TASK GOAL: In the data that follows, find each line containing "Prelude" and copy it.

INFORMATION GIVEN Block Start

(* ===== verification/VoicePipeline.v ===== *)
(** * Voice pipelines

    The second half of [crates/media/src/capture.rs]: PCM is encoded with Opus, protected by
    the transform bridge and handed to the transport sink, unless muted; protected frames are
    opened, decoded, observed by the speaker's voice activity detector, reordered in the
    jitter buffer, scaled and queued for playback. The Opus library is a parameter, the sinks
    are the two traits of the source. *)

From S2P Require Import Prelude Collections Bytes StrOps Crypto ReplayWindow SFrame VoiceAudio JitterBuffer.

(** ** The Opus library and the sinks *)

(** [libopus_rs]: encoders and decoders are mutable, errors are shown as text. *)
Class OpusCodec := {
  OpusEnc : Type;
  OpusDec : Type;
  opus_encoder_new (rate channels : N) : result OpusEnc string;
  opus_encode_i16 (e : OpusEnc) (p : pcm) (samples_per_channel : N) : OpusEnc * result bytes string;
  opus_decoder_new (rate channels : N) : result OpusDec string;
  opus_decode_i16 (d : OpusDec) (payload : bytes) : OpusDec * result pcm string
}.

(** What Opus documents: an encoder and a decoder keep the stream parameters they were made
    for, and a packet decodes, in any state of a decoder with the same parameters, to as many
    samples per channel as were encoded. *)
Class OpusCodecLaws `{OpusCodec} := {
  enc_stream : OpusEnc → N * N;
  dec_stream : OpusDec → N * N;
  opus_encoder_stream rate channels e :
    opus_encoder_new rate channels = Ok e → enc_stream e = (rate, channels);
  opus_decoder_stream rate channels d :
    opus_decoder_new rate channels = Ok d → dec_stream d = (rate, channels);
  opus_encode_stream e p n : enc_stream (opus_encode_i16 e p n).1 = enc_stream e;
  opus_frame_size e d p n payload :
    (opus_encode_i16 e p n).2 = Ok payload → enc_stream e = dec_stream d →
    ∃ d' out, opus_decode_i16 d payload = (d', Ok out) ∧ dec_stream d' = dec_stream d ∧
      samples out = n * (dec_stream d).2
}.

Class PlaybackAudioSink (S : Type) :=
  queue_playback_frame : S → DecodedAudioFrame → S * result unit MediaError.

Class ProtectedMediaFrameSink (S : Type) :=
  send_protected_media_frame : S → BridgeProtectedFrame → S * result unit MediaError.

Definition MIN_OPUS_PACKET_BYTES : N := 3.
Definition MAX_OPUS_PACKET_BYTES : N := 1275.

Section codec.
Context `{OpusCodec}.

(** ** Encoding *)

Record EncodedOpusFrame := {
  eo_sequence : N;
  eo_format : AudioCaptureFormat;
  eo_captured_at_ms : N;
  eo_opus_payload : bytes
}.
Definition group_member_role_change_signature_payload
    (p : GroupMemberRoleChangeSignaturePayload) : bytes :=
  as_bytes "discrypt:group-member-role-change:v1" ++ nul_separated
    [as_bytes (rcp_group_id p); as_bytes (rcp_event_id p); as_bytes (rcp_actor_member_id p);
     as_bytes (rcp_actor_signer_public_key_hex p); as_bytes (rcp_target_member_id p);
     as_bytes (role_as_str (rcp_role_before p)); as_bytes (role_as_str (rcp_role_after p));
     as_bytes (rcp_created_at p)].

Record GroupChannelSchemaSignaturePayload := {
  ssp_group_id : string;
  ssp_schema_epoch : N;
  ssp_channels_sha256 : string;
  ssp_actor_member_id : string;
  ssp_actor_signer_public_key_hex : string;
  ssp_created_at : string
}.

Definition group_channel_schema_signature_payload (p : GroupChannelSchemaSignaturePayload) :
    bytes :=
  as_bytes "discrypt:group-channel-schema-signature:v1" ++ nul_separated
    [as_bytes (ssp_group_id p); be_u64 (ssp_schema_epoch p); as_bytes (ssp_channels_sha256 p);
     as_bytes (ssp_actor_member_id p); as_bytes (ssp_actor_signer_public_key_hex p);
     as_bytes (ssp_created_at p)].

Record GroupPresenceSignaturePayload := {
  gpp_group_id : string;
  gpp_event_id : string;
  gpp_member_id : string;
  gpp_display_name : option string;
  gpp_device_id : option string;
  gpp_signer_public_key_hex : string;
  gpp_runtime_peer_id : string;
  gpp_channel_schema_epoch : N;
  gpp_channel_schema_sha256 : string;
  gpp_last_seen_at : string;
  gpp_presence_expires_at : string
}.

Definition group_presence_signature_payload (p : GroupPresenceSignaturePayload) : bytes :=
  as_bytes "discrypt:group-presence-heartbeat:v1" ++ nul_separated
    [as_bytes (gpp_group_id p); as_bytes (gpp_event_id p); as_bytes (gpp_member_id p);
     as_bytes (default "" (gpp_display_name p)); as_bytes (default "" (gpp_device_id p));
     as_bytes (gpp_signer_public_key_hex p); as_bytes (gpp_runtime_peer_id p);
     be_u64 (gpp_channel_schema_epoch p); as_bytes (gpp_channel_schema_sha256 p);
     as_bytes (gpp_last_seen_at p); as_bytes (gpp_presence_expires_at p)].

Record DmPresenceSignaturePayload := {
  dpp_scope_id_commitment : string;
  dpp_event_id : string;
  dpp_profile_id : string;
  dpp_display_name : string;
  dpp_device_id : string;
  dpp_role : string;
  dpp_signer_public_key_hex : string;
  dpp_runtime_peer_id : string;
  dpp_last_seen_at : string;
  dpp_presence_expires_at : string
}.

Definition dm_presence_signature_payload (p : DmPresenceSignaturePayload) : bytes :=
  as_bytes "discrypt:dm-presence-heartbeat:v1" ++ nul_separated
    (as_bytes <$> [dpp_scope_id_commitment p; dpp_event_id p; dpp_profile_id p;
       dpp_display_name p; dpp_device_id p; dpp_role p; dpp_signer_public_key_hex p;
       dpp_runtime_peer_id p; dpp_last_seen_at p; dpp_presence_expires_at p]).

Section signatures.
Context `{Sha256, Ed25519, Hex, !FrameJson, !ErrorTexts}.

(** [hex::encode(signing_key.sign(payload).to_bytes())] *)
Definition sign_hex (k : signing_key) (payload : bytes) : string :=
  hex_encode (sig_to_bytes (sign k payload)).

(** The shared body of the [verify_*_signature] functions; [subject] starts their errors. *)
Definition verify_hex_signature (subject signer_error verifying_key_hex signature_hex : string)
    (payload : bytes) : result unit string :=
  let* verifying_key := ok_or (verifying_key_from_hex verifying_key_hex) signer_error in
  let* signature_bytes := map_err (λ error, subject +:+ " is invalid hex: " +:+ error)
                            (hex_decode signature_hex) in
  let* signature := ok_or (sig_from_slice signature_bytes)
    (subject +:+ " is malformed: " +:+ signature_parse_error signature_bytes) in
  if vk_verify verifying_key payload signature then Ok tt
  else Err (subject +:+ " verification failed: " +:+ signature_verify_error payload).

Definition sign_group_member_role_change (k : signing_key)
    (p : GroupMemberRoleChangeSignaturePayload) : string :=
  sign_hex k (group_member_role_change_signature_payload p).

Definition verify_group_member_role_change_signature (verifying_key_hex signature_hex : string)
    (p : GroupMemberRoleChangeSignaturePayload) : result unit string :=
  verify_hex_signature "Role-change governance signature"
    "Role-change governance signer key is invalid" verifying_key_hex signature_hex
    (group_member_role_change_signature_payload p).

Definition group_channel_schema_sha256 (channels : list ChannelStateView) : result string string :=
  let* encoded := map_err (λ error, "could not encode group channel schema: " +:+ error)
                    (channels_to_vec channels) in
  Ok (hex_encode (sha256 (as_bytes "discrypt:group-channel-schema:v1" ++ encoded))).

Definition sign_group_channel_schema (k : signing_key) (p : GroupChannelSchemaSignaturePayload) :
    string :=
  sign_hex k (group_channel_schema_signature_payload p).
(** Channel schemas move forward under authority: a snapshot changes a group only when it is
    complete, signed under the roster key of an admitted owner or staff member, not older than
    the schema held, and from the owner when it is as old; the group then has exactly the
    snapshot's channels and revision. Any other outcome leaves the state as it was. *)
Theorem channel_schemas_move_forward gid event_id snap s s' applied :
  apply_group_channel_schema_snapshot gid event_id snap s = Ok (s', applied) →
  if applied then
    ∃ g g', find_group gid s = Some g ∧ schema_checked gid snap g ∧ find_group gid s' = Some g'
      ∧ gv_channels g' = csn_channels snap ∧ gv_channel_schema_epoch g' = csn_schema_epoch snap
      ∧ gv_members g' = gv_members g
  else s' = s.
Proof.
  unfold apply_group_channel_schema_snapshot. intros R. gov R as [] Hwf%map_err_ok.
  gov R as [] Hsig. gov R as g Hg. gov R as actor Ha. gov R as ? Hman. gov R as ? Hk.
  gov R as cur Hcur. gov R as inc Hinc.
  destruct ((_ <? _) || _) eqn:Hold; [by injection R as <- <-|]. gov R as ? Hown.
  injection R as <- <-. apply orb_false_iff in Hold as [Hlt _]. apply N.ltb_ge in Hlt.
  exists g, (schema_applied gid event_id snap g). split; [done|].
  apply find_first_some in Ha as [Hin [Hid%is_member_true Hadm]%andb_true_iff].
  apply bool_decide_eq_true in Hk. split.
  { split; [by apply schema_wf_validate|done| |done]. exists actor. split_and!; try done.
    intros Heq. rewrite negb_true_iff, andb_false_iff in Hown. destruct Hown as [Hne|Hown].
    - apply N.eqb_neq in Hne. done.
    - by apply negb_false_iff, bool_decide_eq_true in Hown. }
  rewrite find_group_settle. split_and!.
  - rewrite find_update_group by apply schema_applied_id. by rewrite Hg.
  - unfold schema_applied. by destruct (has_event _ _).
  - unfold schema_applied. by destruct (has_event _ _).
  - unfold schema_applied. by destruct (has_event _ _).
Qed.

INFORMATION GIVEN Block End
INFORMATION GIVEN Block Start

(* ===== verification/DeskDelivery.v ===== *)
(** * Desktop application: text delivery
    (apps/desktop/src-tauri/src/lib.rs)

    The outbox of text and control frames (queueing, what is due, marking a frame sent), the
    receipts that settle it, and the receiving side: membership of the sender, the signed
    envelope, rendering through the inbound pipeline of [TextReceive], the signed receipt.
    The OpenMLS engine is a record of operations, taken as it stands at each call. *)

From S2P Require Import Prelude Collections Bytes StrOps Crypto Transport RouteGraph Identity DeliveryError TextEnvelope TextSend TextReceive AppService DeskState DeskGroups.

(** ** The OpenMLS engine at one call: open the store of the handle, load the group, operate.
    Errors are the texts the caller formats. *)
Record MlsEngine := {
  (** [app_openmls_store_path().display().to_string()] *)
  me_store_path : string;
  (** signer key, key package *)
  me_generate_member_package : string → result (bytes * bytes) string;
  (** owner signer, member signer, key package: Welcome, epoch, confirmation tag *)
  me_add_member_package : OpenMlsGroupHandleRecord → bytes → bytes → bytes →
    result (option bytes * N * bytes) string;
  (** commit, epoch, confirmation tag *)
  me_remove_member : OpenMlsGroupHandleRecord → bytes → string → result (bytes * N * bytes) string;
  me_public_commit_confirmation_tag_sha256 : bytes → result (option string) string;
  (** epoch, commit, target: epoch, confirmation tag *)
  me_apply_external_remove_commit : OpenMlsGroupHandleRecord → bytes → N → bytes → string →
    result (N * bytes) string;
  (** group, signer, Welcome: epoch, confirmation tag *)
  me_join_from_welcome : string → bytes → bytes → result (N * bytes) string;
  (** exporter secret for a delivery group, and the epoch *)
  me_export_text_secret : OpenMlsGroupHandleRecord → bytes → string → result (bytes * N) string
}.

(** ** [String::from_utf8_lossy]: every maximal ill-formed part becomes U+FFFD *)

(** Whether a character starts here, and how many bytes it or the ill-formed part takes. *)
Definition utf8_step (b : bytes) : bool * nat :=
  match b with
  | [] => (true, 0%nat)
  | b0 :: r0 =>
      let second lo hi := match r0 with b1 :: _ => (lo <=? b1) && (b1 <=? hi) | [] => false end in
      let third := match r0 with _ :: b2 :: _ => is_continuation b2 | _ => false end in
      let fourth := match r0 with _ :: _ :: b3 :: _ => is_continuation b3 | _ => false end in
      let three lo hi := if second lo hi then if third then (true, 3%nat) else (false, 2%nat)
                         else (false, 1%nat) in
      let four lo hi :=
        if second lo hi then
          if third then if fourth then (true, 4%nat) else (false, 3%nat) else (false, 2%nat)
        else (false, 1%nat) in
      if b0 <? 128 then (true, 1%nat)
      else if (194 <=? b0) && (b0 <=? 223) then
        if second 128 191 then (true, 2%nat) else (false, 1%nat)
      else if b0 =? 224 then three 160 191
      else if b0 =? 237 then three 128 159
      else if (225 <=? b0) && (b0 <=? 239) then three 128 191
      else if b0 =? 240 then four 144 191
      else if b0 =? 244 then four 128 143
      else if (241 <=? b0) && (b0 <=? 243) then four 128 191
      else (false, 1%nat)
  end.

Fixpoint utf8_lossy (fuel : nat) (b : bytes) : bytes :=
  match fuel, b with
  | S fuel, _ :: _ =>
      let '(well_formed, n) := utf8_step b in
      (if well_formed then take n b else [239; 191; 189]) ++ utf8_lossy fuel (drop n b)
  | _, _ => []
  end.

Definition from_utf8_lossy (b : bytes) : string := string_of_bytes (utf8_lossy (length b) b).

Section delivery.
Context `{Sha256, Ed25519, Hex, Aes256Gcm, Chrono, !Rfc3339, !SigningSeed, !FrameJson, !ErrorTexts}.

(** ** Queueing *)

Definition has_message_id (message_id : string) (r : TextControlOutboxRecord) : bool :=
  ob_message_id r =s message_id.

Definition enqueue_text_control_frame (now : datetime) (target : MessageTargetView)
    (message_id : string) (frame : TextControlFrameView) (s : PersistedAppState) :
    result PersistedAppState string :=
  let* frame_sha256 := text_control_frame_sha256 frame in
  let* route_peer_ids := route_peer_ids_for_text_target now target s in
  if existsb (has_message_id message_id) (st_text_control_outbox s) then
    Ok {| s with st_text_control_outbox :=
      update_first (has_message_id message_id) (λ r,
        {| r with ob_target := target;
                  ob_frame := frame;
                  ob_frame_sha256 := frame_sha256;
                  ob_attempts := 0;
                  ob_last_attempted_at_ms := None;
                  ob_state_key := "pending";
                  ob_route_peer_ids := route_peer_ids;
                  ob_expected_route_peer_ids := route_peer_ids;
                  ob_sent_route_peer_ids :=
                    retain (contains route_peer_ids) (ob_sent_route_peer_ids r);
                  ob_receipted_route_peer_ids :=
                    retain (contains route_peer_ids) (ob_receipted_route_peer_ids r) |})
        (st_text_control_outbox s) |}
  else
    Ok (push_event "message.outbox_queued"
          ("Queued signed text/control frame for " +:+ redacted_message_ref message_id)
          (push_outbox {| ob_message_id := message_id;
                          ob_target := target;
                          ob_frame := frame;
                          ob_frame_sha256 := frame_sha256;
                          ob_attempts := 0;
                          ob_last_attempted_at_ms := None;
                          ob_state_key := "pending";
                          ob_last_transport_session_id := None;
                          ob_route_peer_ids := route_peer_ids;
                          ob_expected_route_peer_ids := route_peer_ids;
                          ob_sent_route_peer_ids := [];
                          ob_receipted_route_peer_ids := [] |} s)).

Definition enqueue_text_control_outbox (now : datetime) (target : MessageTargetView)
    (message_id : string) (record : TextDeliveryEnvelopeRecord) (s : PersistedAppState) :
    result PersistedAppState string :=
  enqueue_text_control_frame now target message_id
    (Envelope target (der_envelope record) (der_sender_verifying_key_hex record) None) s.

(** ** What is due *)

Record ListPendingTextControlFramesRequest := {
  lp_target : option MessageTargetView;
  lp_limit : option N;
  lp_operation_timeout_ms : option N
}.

INFORMATION GIVEN Block End
INFORMATION GIVEN Block Start

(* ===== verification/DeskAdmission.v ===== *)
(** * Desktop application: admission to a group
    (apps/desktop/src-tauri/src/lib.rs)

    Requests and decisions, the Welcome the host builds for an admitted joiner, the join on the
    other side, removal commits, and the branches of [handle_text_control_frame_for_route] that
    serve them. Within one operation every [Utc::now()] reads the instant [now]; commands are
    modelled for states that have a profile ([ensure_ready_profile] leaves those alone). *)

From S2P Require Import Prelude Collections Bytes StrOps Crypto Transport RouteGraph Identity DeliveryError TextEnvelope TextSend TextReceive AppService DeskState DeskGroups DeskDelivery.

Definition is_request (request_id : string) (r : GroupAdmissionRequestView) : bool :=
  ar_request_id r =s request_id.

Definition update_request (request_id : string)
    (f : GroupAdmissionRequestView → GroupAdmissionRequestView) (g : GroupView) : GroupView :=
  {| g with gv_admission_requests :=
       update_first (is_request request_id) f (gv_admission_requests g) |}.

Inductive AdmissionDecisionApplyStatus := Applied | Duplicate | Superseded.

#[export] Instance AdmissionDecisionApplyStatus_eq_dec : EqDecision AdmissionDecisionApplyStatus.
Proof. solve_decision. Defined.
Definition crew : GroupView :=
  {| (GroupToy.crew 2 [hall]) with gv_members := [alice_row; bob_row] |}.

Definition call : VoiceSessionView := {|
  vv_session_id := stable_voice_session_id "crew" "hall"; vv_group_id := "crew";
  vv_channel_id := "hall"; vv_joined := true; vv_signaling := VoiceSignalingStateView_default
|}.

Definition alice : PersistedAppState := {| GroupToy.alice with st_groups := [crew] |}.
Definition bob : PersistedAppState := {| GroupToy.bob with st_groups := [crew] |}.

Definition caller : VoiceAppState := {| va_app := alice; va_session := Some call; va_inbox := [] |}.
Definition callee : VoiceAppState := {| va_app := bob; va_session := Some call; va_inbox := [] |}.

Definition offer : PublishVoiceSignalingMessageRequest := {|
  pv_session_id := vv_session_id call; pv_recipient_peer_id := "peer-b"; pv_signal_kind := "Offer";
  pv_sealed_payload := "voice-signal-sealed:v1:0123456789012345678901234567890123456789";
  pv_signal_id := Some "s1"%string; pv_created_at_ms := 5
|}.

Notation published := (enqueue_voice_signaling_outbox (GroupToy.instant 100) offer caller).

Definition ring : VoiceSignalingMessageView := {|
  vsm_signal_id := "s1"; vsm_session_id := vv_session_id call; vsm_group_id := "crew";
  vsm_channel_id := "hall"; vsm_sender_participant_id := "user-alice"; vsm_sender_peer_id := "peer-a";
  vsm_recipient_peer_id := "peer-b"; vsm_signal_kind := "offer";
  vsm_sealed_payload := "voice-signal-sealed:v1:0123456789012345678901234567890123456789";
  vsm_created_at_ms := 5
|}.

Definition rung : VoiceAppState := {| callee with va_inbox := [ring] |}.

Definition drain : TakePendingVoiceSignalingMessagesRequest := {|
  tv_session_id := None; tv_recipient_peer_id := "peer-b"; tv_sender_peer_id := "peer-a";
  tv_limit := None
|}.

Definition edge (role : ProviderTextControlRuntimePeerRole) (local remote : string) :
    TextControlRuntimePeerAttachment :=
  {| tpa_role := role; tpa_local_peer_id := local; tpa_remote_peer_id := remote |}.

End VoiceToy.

INFORMATION GIVEN Block End

YOUR RESPONSE:
From S2P Require Import Prelude Collections Bytes StrOps Crypto ReplayWindow SFrame VoiceAudio JitterBuffer.
From S2P Require Import Prelude Collections Bytes StrOps Crypto Transport RouteGraph Identity DeliveryError TextEnvelope TextSend TextReceive AppService DeskState DeskGroups.
From S2P Require Import Prelude Collections Bytes StrOps Crypto Transport RouteGraph Identity DeliveryError TextEnvelope TextSend TextReceive AppService DeskState DeskGroups DeskDelivery.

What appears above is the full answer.